--- Supplied data ---
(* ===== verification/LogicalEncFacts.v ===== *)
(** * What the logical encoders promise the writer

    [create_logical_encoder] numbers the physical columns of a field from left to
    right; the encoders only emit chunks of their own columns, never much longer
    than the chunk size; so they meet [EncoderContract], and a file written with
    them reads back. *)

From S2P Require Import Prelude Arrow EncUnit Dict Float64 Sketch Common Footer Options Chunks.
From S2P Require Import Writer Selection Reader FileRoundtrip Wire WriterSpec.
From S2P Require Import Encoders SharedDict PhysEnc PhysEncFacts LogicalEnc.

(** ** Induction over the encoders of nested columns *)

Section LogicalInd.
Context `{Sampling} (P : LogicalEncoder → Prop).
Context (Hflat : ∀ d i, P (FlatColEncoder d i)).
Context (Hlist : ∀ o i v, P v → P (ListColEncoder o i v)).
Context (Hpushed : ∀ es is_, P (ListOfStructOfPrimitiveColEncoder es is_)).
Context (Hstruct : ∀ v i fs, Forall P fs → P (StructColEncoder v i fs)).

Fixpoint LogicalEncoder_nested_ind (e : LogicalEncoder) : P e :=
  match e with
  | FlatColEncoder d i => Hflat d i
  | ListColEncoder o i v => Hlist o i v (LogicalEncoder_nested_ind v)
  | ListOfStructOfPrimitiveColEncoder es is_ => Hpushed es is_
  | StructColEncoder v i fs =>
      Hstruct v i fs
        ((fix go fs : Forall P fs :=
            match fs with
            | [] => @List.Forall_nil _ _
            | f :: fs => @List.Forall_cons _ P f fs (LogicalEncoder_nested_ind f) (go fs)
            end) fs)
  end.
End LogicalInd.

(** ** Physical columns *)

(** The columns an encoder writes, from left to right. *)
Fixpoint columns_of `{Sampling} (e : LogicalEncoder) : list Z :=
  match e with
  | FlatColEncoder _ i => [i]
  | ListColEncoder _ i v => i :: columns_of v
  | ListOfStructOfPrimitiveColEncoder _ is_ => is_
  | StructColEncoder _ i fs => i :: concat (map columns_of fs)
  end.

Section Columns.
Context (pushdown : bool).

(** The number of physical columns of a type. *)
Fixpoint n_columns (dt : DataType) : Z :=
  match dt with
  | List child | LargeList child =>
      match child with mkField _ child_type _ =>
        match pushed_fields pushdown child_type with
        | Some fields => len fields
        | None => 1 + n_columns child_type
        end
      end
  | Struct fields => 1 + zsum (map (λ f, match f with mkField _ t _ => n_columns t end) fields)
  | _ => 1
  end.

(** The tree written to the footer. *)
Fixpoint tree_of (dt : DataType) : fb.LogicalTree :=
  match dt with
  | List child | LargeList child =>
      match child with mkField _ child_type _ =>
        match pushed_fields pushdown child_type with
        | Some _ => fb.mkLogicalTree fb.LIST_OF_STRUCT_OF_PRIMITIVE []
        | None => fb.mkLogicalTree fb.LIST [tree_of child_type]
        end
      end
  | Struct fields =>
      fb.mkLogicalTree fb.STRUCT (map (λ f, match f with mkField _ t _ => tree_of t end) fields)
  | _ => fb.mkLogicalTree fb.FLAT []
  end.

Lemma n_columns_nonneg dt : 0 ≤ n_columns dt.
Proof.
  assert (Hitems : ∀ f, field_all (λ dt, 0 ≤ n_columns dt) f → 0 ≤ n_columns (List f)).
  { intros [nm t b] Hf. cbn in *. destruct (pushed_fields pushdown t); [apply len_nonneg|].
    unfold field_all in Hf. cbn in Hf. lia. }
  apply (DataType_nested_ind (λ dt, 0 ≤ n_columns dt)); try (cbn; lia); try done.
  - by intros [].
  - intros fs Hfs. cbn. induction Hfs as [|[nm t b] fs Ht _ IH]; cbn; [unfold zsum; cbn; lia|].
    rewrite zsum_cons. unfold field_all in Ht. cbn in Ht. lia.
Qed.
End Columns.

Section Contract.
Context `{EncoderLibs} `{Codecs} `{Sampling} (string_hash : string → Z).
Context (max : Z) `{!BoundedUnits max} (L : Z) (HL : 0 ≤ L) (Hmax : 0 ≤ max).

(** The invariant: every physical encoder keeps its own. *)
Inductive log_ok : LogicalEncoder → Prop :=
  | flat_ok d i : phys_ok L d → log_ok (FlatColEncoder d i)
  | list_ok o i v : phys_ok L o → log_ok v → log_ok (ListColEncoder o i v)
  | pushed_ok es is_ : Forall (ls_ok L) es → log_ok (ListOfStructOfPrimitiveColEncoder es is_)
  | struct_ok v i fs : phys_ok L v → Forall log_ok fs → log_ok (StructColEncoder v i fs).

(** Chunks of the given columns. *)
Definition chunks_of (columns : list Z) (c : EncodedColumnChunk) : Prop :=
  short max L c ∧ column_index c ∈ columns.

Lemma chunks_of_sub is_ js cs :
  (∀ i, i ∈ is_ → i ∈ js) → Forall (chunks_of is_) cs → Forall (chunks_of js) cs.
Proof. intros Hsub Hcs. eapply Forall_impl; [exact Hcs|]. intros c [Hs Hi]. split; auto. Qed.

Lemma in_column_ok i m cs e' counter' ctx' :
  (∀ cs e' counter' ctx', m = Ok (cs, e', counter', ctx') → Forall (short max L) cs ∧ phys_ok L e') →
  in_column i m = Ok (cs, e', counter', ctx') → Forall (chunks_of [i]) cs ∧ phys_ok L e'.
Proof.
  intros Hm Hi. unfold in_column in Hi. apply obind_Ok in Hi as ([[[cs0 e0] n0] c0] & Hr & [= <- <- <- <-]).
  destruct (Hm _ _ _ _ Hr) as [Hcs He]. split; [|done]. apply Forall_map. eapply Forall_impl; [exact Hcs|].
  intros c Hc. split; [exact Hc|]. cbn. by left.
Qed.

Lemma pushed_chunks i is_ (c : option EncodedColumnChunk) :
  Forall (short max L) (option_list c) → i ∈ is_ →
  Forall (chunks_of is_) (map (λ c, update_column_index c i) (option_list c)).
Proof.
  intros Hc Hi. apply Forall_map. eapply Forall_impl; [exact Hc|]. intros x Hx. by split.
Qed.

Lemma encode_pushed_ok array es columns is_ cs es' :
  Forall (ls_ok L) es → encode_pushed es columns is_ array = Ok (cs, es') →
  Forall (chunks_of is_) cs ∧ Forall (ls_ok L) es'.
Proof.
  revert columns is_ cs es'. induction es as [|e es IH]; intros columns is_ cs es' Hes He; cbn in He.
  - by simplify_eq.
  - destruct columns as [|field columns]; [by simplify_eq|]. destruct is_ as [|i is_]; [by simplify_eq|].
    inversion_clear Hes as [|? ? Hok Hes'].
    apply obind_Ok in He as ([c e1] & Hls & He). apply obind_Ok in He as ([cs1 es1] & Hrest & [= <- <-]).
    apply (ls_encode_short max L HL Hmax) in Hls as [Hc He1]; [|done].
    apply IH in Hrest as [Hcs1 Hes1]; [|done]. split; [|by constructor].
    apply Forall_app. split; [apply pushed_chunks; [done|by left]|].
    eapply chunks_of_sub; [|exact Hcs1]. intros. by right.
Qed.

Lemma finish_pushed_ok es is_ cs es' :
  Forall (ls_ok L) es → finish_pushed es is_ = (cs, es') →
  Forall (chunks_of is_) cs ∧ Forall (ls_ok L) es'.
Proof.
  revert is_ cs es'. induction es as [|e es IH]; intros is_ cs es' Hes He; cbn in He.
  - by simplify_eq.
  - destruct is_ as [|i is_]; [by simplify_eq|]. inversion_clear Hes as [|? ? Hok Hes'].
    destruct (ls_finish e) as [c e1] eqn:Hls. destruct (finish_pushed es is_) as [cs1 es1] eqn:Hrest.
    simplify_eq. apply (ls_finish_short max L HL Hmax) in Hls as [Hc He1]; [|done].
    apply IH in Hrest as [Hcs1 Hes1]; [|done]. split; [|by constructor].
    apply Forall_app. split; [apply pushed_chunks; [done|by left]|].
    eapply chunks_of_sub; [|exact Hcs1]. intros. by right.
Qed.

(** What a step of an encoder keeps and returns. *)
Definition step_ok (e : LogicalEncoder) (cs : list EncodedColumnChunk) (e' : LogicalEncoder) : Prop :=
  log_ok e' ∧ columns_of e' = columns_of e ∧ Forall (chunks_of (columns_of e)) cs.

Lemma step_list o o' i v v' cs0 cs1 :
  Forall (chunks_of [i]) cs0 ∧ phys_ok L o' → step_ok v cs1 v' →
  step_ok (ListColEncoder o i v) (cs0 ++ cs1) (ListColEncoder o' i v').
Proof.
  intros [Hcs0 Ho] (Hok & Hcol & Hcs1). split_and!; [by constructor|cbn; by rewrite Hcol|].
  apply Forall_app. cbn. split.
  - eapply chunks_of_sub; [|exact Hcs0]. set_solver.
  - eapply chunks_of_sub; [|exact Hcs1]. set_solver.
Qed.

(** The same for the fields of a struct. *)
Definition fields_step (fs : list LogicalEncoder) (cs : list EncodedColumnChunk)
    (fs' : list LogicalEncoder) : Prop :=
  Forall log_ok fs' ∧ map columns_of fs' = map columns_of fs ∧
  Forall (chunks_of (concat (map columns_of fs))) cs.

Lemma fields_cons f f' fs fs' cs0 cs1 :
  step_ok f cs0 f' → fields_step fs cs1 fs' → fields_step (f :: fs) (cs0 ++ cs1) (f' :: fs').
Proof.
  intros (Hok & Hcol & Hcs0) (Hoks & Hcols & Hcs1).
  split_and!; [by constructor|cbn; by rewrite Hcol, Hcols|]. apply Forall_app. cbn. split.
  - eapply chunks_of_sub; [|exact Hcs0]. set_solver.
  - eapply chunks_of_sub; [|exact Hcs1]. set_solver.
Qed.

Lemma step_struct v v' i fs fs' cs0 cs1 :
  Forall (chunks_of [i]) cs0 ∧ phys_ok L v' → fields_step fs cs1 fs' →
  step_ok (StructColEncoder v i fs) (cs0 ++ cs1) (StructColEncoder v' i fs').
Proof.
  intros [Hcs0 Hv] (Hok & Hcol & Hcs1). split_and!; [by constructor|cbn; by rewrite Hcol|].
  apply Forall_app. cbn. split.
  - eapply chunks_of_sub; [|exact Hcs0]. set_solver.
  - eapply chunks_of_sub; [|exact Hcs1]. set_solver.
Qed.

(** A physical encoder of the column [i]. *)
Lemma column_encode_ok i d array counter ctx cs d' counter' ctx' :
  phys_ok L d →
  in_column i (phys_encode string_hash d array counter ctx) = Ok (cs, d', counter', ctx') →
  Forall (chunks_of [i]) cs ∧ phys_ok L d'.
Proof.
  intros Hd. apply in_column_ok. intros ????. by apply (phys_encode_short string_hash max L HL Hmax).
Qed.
---
▶ **Task**: Show every line in the entries where the string "mkField" occurs.

▶ **Output**:
      match child with mkField _ child_type _ =>
  | Struct fields => 1 + zsum (map (λ f, match f with mkField _ t _ => n_columns t end) fields)
      match child with mkField _ child_type _ =>
      fb.mkLogicalTree fb.STRUCT (map (λ f, match f with mkField _ t _ => tree_of t end) fields)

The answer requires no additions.